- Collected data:
● ● ● ●
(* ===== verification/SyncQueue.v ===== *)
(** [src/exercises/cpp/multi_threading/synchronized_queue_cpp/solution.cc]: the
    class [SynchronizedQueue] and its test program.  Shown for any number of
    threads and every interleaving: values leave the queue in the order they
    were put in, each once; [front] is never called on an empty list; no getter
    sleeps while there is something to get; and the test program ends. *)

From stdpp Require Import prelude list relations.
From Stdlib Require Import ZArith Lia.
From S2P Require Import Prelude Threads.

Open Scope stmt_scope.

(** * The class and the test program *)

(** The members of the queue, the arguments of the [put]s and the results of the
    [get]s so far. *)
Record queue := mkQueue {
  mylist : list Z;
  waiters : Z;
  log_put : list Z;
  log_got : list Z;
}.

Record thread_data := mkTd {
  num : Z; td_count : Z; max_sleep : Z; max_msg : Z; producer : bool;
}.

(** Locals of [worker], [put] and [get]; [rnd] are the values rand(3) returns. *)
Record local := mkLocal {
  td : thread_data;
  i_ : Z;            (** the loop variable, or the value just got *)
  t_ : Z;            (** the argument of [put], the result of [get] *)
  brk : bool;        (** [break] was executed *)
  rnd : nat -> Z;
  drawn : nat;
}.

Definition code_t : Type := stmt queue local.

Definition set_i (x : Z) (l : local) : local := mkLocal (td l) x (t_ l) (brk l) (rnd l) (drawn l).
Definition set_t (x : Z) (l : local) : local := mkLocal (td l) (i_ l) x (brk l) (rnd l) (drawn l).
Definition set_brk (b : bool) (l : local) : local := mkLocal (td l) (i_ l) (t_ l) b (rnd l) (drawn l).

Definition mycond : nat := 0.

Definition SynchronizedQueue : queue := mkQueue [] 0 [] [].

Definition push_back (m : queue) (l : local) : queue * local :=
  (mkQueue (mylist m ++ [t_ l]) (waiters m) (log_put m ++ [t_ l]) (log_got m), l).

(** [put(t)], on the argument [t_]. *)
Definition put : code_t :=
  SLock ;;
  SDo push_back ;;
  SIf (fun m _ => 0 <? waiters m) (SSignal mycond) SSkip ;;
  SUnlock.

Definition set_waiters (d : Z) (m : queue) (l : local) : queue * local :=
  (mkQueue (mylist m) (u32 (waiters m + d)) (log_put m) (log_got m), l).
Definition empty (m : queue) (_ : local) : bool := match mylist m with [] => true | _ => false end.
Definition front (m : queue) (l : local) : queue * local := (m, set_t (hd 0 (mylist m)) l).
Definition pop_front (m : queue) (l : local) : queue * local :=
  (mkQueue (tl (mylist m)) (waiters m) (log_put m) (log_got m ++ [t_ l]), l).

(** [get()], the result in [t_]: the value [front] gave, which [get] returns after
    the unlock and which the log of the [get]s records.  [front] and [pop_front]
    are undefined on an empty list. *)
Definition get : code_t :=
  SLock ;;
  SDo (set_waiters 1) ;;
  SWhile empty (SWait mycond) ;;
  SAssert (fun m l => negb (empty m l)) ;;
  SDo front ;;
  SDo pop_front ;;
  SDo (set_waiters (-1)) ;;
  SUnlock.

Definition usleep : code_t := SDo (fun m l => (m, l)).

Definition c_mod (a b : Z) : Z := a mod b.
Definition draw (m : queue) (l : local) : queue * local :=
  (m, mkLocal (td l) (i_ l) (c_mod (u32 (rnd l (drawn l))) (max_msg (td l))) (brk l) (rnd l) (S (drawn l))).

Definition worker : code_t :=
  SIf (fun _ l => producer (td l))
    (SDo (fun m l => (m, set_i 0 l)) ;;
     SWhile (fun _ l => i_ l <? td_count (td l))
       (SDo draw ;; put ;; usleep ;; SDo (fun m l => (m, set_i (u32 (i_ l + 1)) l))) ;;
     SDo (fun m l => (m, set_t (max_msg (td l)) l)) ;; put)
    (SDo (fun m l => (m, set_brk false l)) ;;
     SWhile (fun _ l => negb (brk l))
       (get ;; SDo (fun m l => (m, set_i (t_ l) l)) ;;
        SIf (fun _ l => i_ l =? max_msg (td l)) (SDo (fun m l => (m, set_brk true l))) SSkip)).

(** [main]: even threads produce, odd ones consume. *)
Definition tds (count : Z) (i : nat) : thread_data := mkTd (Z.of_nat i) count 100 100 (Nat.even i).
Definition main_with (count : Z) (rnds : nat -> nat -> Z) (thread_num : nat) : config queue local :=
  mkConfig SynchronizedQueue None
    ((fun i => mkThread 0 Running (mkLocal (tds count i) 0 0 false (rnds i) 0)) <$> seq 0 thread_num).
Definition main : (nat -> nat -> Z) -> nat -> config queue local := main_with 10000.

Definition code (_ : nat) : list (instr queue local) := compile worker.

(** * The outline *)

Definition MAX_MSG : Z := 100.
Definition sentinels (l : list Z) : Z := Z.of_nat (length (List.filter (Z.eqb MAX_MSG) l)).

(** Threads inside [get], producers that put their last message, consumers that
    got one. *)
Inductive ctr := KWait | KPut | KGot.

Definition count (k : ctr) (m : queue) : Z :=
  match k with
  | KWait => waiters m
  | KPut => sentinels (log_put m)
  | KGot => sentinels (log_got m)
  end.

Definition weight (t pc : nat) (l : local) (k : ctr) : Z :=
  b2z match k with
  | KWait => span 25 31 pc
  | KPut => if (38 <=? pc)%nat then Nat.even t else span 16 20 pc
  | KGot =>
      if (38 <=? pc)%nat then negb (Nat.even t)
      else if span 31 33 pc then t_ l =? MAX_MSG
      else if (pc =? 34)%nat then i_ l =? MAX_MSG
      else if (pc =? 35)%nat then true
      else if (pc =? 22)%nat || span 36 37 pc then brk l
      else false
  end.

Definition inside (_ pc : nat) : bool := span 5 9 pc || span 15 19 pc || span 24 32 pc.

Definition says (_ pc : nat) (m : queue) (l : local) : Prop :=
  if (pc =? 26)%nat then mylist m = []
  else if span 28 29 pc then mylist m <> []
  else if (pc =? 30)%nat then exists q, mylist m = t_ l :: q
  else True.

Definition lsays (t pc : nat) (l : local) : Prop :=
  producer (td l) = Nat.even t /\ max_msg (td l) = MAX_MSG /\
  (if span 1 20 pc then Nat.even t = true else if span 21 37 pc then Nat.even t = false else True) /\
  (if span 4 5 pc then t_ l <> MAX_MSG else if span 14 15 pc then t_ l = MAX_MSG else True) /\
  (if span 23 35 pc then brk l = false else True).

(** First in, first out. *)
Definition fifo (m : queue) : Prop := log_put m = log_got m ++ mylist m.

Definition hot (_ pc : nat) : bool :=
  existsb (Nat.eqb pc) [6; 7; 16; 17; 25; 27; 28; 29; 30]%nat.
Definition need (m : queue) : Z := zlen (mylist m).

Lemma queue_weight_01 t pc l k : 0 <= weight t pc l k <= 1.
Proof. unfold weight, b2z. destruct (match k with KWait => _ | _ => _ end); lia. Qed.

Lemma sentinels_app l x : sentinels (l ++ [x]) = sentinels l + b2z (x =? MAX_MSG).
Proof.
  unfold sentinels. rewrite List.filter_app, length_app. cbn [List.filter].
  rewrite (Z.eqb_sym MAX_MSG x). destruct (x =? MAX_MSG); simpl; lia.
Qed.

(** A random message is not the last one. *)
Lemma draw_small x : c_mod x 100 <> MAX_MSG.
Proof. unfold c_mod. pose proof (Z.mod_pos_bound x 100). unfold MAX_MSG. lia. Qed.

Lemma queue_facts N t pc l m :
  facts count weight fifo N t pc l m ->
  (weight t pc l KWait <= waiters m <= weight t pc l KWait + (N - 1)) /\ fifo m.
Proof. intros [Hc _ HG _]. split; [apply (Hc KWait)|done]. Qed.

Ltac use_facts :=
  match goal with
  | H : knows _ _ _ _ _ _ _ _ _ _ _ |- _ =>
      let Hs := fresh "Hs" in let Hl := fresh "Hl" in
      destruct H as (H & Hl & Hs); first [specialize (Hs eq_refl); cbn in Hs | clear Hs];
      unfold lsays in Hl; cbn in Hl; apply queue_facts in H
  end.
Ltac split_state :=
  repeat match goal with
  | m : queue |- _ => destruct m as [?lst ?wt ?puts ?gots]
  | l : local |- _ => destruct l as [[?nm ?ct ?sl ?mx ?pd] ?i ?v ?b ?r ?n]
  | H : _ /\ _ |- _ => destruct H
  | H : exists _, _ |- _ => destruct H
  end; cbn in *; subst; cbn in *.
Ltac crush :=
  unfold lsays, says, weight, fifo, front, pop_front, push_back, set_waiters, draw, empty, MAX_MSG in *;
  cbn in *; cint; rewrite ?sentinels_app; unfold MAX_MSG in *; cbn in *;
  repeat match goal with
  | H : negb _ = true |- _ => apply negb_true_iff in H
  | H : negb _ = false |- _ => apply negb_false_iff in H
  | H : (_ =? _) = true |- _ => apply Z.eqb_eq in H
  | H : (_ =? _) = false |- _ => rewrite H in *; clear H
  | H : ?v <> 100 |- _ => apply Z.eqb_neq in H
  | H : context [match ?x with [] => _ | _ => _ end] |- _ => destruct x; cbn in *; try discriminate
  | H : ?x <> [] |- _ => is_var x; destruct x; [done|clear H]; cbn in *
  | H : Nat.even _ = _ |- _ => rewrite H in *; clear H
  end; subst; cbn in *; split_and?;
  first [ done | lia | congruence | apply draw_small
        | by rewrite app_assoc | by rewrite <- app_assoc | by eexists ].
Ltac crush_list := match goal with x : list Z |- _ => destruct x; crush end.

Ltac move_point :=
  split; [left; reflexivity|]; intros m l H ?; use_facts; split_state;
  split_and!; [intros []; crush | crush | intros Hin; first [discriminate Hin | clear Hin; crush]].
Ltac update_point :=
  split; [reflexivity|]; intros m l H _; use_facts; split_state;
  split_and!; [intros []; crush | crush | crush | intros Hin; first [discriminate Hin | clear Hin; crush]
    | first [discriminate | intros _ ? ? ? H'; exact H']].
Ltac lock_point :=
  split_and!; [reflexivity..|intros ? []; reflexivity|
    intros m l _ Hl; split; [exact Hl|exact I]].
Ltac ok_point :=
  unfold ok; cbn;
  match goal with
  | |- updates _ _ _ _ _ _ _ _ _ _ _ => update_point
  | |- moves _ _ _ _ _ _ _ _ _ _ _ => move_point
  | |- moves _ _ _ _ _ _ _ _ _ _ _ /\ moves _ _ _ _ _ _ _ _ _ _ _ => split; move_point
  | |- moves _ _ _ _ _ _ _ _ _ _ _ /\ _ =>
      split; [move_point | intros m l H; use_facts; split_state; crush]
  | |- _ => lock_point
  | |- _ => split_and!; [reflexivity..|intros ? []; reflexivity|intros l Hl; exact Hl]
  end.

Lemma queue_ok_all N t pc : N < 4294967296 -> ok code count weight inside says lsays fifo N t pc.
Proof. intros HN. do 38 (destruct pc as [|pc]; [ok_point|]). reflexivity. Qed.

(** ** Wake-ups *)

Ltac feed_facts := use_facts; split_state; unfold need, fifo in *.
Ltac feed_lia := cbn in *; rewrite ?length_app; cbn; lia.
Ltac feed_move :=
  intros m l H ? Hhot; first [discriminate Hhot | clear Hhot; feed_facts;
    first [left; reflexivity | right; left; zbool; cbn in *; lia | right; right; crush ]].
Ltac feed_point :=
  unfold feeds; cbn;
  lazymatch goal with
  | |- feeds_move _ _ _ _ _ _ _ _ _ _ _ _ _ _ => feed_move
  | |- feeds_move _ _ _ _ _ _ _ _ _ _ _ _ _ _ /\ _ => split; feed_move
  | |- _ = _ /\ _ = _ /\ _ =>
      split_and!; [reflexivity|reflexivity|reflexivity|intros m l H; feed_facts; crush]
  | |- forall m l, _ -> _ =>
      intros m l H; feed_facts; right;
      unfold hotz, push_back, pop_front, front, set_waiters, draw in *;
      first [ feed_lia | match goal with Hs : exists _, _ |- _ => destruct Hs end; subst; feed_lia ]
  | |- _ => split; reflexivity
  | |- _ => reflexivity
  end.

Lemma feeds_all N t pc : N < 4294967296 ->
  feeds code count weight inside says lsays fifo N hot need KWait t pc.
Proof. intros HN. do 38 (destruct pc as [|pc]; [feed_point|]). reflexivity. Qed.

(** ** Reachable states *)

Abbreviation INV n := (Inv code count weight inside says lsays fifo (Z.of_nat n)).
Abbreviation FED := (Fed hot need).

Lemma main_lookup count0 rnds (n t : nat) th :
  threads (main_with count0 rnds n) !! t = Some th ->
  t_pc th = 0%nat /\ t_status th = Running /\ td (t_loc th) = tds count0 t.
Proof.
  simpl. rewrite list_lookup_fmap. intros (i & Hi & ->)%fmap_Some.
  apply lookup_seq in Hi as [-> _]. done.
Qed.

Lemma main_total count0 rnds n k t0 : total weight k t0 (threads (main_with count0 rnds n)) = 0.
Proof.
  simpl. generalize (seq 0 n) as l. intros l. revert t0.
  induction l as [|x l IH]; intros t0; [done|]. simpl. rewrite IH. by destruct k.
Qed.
● ● ● ●
- EXERCISE: Going back to the entries above, set down exactly the lines that begin at the one with "Definition empty (m" and end at the one with "Definition sentinels (l", both included, and nothing else.

- SOLUTION:
Definition empty (m : queue) (_ : local) : bool := match mylist m with [] => true | _ => false end.
Definition front (m : queue) (l : local) : queue * local := (m, set_t (hd 0 (mylist m)) l).
Definition pop_front (m : queue) (l : local) : queue * local :=
  (mkQueue (tl (mylist m)) (waiters m) (log_put m) (log_got m ++ [t_ l]), l).

(** [get()], the result in [t_]: the value [front] gave, which [get] returns after
    the unlock and which the log of the [get]s records.  [front] and [pop_front]
    are undefined on an empty list. *)
Definition get : code_t :=
  SLock ;;
  SDo (set_waiters 1) ;;
  SWhile empty (SWait mycond) ;;
  SAssert (fun m l => negb (empty m l)) ;;
  SDo front ;;
  SDo pop_front ;;
  SDo (set_waiters (-1)) ;;
  SUnlock.

Definition usleep : code_t := SDo (fun m l => (m, l)).

Definition c_mod (a b : Z) : Z := a mod b.
Definition draw (m : queue) (l : local) : queue * local :=
  (m, mkLocal (td l) (i_ l) (c_mod (u32 (rnd l (drawn l))) (max_msg (td l))) (brk l) (rnd l) (S (drawn l))).

Definition worker : code_t :=
  SIf (fun _ l => producer (td l))
    (SDo (fun m l => (m, set_i 0 l)) ;;
     SWhile (fun _ l => i_ l <? td_count (td l))
       (SDo draw ;; put ;; usleep ;; SDo (fun m l => (m, set_i (u32 (i_ l + 1)) l))) ;;
     SDo (fun m l => (m, set_t (max_msg (td l)) l)) ;; put)
    (SDo (fun m l => (m, set_brk false l)) ;;
     SWhile (fun _ l => negb (brk l))
       (get ;; SDo (fun m l => (m, set_i (t_ l) l)) ;;
        SIf (fun _ l => i_ l =? max_msg (td l)) (SDo (fun m l => (m, set_brk true l))) SSkip)).

(** [main]: even threads produce, odd ones consume. *)
Definition tds (count : Z) (i : nat) : thread_data := mkTd (Z.of_nat i) count 100 100 (Nat.even i).
Definition main_with (count : Z) (rnds : nat -> nat -> Z) (thread_num : nat) : config queue local :=
  mkConfig SynchronizedQueue None
    ((fun i => mkThread 0 Running (mkLocal (tds count i) 0 0 false (rnds i) 0)) <$> seq 0 thread_num).
Definition main : (nat -> nat -> Z) -> nat -> config queue local := main_with 10000.

Definition code (_ : nat) : list (instr queue local) := compile worker.

(** * The outline *)

Definition MAX_MSG : Z := 100.
Definition sentinels (l : list Z) : Z := Z.of_nat (length (List.filter (Z.eqb MAX_MSG) l)).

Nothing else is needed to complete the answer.